Today, Tel Aviv’ s digital transformation continues. It recently hosted the Muni World 2018 international event, for municipalities. This success, as is evident by DigiTel, is based mostly on the idea that a true digital transformation is not only about digitizing existing services, but about inventing new ones that motivate and engage citizens. Tel Aviv’ s success can offer several lessons for other smart cities. These are listed below and are currently being exported to aspiring smart cities in India.
- Fostering Internal Collaboration: Usually, each city department works separately providing specialized services, which harms collaboration and prevents the emergence of a unified vision. Digitalizing services and providing a joint central digital knowledge repository helps coordinate the work of different departments and foster internal collaboration.
- Benefiting from Personalization: Digital transformation should make communications from the city to its residents as customized and personalized as possible, which makes the work of the municipality more efficient and more gratifying to the residents.
- Facilitating dialogues, decision-making and digital transformation: Allowing and encouraging city-citizens dialogues allows citizens to participate, to discuss specific issues related to their neighborhoods and lives, and to participate in the decision-making process. This is an integral part of making big decisions.
- Measuring and tracking actions and results: This is invaluable in monitoring the progress and success of the digital transformation. The data helps support new ideas and suggestions regarding what needs to be improved where and how.

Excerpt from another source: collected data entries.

(** [disconnectedCallback()] *)
Definition disconnectedCallback : M unit :=
  fun e =>
    match abortController e with
    | None => (Normal tt, e)
    | Some signal => abort signal e
    end.

(** The user checks or unchecks the box: the box changes, then the bound
    [change] listeners run. *)
Definition changeCheckbox (checked : bool) : M unit :=
  fun e =>
    match toggleMoreInfoCheckbox e with
    | None => (Normal tt, e)
    | Some _ =>
        (modify (setCheckbox (Some checked)) ;;
         forEach (fun _ => listener updateMoreInfoVisibility)
                 (bound CheckboxChange e)) e
    end.

(** The user clicks the trigger button or the close button. *)
Definition clickButton : M unit :=
  fun e => forEach (fun _ => listener showModal) (bound ButtonClick e) e.

Definition clickClose : M unit :=
  fun e => forEach (fun _ => listener close) (bound CloseClick e) e.

(** The option a click lands on: child [o] of group [g] of the container. *)
Definition optionAt (g o : nat) (e : Element) : option NoteSequenceOption :=
  match noteSequencesContainer e with
  | None => None
  | Some gs =>
      match nth_error gs g with
      | None => None
      | Some gw => nth_error (groupOptions gw) o
      end
  end.

End Methods.
End Selector.

(** ** Binary64 values below one *)

(** A double in [0, 1) as a rational: a numerator of at most 53 bits over a
    power of two that is at most [2 ^ 1074]. *)
Definition binary64 (x : Q) : bool :=
  ((0 <=? Qnum x) && (Qnum x <? 2 ^ 53)
   && (Zpos (Qden x) =? 2 ^ Z.log2 (Zpos (Qden x)))
   && (Z.log2 (Zpos (Qden x)) <=? 1074))%Z.

(** [M / 2 ^ d] rounded to the nearest integer, ties to even. *)
Definition roundHalfEven (M d : Z) : Z :=
  if (d <=? 0)%Z then M
  else
    let q := (M / 2 ^ d)%Z in
    let r := (M mod 2 ^ d)%Z in
    let h := (2 ^ (d - 1))%Z in
    if (r <? h)%Z then q
    else if (h <? r)%Z then (q + 1)%Z
    else if Z.even q then q else (q + 1)%Z.

(** What the page and the user can do to an element. *)
Inductive Op : Type :=
| HostSetAttribute (v : string)     (* el.setAttribute(observed, v), or markup *)
| HostRemoveAttribute               (* el.removeAttribute(observed) *)
| AssignKey (k : Nullable string)   (* el.selectedNoteSequenceThemeKey = k *)
| CallSetRandom (random : Q)        (* el.setRandomNoteSequence() *)
| Connect                           (* the element is inserted *)
| Disconnect                        (* the element is removed *)
| ClickButton
| ClickClose
| ChangeCheckbox (checked : bool)
| ClickOption (g o : nat).

(** ** The later revision, [src/unnamed/part_001] *)
Module Rev1.
Import Selector.
Section Methods.

Variable c : Catalog.

(** [#dispatchNoteSequenceSelectedEvent()] *)
Definition dispatchNoteSequenceSelectedEvent : M unit :=
  fun e =>
    if notNull (selectedNoteSequenceThemeKey e)
       && notNull (selectedNoteSequenceTheme e)
    then dispatchEvent
           {| noteSequenceThemeKey := selectedNoteSequenceThemeKey e;
              noteSequenceTheme := selectedNoteSequenceTheme e |} e
    else consoleWarn
           "attempted to dispatch note-sequence-selected event with null data" e.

- Turning the physical into digital: Digitization of smart cities transforms them from physical spaces into digital ecosystems. Tel-Aviv’ s municipal geographic information system, iView, provides residents, professionals, commuters, and tourists with all the spatial, location-specific information they need.
- Not discounting the importance of physical spaces: At the same time, cities should not substitute the digital for the physical. The importance of continuing to invest in the physical environment and improving it should not be neglected. Tel Aviv offers an excellent example of this, with its new promenade.